**Required action**
Could you give the entries again, exactly as written?

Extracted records
● ● ● ● ● ● ●
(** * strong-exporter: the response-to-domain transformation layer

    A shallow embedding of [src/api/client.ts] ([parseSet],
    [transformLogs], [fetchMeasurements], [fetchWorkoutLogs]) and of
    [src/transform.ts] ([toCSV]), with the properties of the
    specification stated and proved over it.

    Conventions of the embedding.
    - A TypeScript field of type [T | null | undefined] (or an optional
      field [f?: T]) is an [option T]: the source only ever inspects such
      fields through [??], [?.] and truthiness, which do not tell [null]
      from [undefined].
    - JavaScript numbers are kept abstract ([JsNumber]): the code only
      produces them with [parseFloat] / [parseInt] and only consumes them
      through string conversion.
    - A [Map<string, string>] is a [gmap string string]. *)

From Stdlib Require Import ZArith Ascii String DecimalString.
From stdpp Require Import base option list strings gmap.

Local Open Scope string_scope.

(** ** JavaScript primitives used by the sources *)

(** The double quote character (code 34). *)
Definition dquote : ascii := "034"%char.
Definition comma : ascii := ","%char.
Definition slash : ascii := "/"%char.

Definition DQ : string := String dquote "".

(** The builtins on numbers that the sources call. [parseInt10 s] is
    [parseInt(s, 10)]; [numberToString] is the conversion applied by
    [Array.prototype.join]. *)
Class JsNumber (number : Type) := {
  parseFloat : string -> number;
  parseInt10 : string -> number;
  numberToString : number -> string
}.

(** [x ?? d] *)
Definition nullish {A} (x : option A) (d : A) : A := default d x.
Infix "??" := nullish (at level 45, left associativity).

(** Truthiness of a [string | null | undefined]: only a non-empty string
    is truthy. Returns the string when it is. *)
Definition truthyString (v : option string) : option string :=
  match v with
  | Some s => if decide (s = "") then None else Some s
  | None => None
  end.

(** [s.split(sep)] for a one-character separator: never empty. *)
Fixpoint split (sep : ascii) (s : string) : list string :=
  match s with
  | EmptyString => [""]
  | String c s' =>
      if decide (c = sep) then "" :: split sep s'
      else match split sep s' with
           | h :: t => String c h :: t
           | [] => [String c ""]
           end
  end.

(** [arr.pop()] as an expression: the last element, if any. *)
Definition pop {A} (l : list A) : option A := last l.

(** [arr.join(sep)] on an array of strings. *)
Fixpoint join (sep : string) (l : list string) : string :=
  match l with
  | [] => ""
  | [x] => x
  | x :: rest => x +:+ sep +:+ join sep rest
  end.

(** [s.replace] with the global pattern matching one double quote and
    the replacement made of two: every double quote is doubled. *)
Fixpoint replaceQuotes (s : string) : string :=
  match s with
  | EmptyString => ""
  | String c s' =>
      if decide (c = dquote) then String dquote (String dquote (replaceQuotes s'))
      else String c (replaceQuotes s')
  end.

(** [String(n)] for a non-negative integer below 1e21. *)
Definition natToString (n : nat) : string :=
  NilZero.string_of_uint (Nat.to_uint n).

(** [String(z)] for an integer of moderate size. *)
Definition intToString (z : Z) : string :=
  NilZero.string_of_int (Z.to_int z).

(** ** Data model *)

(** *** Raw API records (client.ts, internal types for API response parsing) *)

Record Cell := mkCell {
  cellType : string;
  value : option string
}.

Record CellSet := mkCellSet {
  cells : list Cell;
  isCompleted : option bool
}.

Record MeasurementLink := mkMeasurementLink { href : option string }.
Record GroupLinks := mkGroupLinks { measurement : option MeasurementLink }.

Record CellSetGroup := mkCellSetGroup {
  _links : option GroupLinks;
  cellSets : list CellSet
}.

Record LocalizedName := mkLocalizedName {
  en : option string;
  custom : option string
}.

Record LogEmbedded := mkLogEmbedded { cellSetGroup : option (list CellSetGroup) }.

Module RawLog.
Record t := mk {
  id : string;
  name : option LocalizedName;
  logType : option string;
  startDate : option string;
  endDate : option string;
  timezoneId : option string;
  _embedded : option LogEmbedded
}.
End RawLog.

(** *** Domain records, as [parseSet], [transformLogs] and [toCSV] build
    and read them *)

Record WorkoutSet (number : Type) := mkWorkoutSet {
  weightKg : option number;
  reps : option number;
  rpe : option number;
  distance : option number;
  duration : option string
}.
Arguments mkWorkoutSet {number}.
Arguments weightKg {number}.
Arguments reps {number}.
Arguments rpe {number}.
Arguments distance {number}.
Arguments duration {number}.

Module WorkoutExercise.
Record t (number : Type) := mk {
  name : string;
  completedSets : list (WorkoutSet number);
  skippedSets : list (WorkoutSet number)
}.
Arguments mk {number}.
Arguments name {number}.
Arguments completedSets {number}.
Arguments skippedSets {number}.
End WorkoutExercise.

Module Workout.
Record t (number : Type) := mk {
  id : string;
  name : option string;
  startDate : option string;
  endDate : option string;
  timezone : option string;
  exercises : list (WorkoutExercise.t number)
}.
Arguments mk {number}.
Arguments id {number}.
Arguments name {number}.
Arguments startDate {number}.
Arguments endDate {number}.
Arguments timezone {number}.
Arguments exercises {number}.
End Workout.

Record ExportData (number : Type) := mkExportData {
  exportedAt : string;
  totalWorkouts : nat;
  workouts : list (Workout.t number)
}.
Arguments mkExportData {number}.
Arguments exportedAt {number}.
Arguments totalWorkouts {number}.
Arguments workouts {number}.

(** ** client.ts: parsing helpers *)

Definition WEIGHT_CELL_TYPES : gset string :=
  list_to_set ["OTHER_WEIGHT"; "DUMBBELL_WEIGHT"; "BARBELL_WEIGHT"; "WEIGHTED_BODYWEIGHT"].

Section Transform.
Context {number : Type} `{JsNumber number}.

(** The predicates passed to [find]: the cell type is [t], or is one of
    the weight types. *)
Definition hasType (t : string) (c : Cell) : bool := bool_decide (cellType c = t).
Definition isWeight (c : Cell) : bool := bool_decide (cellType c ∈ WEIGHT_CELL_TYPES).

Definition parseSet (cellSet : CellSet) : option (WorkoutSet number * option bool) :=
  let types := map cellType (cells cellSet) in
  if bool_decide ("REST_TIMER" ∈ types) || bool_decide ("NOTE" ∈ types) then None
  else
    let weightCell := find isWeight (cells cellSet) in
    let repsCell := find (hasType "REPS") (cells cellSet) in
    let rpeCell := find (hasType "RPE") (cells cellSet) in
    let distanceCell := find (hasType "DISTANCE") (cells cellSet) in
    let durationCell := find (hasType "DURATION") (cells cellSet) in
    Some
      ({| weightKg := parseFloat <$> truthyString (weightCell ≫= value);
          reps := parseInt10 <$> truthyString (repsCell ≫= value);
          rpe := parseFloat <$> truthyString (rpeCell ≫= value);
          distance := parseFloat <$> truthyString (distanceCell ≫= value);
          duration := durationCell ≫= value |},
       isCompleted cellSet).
● ● ● ● ● ● ●
**Solved problem**
(** * strong-exporter: the response-to-domain transformation layer

    A shallow embedding of [src/api/client.ts] ([parseSet],
    [transformLogs], [fetchMeasurements], [fetchWorkoutLogs]) and of
    [src/transform.ts] ([toCSV]), with the properties of the
    specification stated and proved over it.

    Conventions of the embedding.
    - A TypeScript field of type [T | null | undefined] (or an optional
      field [f?: T]) is an [option T]: the source only ever inspects such
      fields through [??], [?.] and truthiness, which do not tell [null]
      from [undefined].
    - JavaScript numbers are kept abstract ([JsNumber]): the code only
      produces them with [parseFloat] / [parseInt] and only consumes them
      through string conversion.
    - A [Map<string, string>] is a [gmap string string]. *)

From Stdlib Require Import ZArith Ascii String DecimalString.
From stdpp Require Import base option list strings gmap.

Local Open Scope string_scope.

(** ** JavaScript primitives used by the sources *)

(** The double quote character (code 34). *)
Definition dquote : ascii := "034"%char.
Definition comma : ascii := ","%char.
Definition slash : ascii := "/"%char.

Definition DQ : string := String dquote "".

(** The builtins on numbers that the sources call. [parseInt10 s] is
    [parseInt(s, 10)]; [numberToString] is the conversion applied by
    [Array.prototype.join]. *)
Class JsNumber (number : Type) := {
  parseFloat : string -> number;
  parseInt10 : string -> number;
  numberToString : number -> string
}.

(** [x ?? d] *)
Definition nullish {A} (x : option A) (d : A) : A := default d x.
Infix "??" := nullish (at level 45, left associativity).

(** Truthiness of a [string | null | undefined]: only a non-empty string
    is truthy. Returns the string when it is. *)
Definition truthyString (v : option string) : option string :=
  match v with
  | Some s => if decide (s = "") then None else Some s
  | None => None
  end.

(** [s.split(sep)] for a one-character separator: never empty. *)
Fixpoint split (sep : ascii) (s : string) : list string :=
  match s with
  | EmptyString => [""]
  | String c s' =>
      if decide (c = sep) then "" :: split sep s'
      else match split sep s' with
           | h :: t => String c h :: t
           | [] => [String c ""]
           end
  end.

(** [arr.pop()] as an expression: the last element, if any. *)
Definition pop {A} (l : list A) : option A := last l.

(** [arr.join(sep)] on an array of strings. *)
Fixpoint join (sep : string) (l : list string) : string :=
  match l with
  | [] => ""
  | [x] => x
  | x :: rest => x +:+ sep +:+ join sep rest
  end.

(** [s.replace] with the global pattern matching one double quote and
    the replacement made of two: every double quote is doubled. *)
Fixpoint replaceQuotes (s : string) : string :=
  match s with
  | EmptyString => ""
  | String c s' =>
      if decide (c = dquote) then String dquote (String dquote (replaceQuotes s'))
      else String c (replaceQuotes s')
  end.

(** [String(n)] for a non-negative integer below 1e21. *)
Definition natToString (n : nat) : string :=
  NilZero.string_of_uint (Nat.to_uint n).

(** [String(z)] for an integer of moderate size. *)
Definition intToString (z : Z) : string :=
  NilZero.string_of_int (Z.to_int z).

(** ** Data model *)

(** *** Raw API records (client.ts, internal types for API response parsing) *)

Record Cell := mkCell {
  cellType : string;
  value : option string
}.

Record CellSet := mkCellSet {
  cells : list Cell;
  isCompleted : option bool
}.

Record MeasurementLink := mkMeasurementLink { href : option string }.
Record GroupLinks := mkGroupLinks { measurement : option MeasurementLink }.

Record CellSetGroup := mkCellSetGroup {
  _links : option GroupLinks;
  cellSets : list CellSet
}.

Record LocalizedName := mkLocalizedName {
  en : option string;
  custom : option string
}.

Record LogEmbedded := mkLogEmbedded { cellSetGroup : option (list CellSetGroup) }.

Module RawLog.
Record t := mk {
  id : string;
  name : option LocalizedName;
  logType : option string;
  startDate : option string;
  endDate : option string;
  timezoneId : option string;
  _embedded : option LogEmbedded
}.
End RawLog.

(** *** Domain records, as [parseSet], [transformLogs] and [toCSV] build
    and read them *)

Record WorkoutSet (number : Type) := mkWorkoutSet {
  weightKg : option number;
  reps : option number;
  rpe : option number;
  distance : option number;
  duration : option string
}.
Arguments mkWorkoutSet {number}.
Arguments weightKg {number}.
Arguments reps {number}.
Arguments rpe {number}.
Arguments distance {number}.
Arguments duration {number}.

Module WorkoutExercise.
Record t (number : Type) := mk {
  name : string;
  completedSets : list (WorkoutSet number);
  skippedSets : list (WorkoutSet number)
}.
Arguments mk {number}.
Arguments name {number}.
Arguments completedSets {number}.
Arguments skippedSets {number}.
End WorkoutExercise.

Module Workout.
Record t (number : Type) := mk {
  id : string;
  name : option string;
  startDate : option string;
  endDate : option string;
  timezone : option string;
  exercises : list (WorkoutExercise.t number)
}.
Arguments mk {number}.
Arguments id {number}.
Arguments name {number}.
Arguments startDate {number}.
Arguments endDate {number}.
Arguments timezone {number}.
Arguments exercises {number}.
End Workout.

Record ExportData (number : Type) := mkExportData {
  exportedAt : string;
  totalWorkouts : nat;
  workouts : list (Workout.t number)
}.
Arguments mkExportData {number}.
Arguments exportedAt {number}.
Arguments totalWorkouts {number}.
Arguments workouts {number}.

(** ** client.ts: parsing helpers *)

Definition WEIGHT_CELL_TYPES : gset string :=
  list_to_set ["OTHER_WEIGHT"; "DUMBBELL_WEIGHT"; "BARBELL_WEIGHT"; "WEIGHTED_BODYWEIGHT"].

Section Transform.
Context {number : Type} `{JsNumber number}.

(** The predicates passed to [find]: the cell type is [t], or is one of
    the weight types. *)
Definition hasType (t : string) (c : Cell) : bool := bool_decide (cellType c = t).
Definition isWeight (c : Cell) : bool := bool_decide (cellType c ∈ WEIGHT_CELL_TYPES).

Definition parseSet (cellSet : CellSet) : option (WorkoutSet number * option bool) :=
  let types := map cellType (cells cellSet) in
  if bool_decide ("REST_TIMER" ∈ types) || bool_decide ("NOTE" ∈ types) then None
  else
    let weightCell := find isWeight (cells cellSet) in
    let repsCell := find (hasType "REPS") (cells cellSet) in
    let rpeCell := find (hasType "RPE") (cells cellSet) in
    let distanceCell := find (hasType "DISTANCE") (cells cellSet) in
    let durationCell := find (hasType "DURATION") (cells cellSet) in
    Some
      ({| weightKg := parseFloat <$> truthyString (weightCell ≫= value);
          reps := parseInt10 <$> truthyString (repsCell ≫= value);
          rpe := parseFloat <$> truthyString (rpeCell ≫= value);
          distance := parseFloat <$> truthyString (distanceCell ≫= value);
          duration := durationCell ≫= value |},
       isCompleted cellSet).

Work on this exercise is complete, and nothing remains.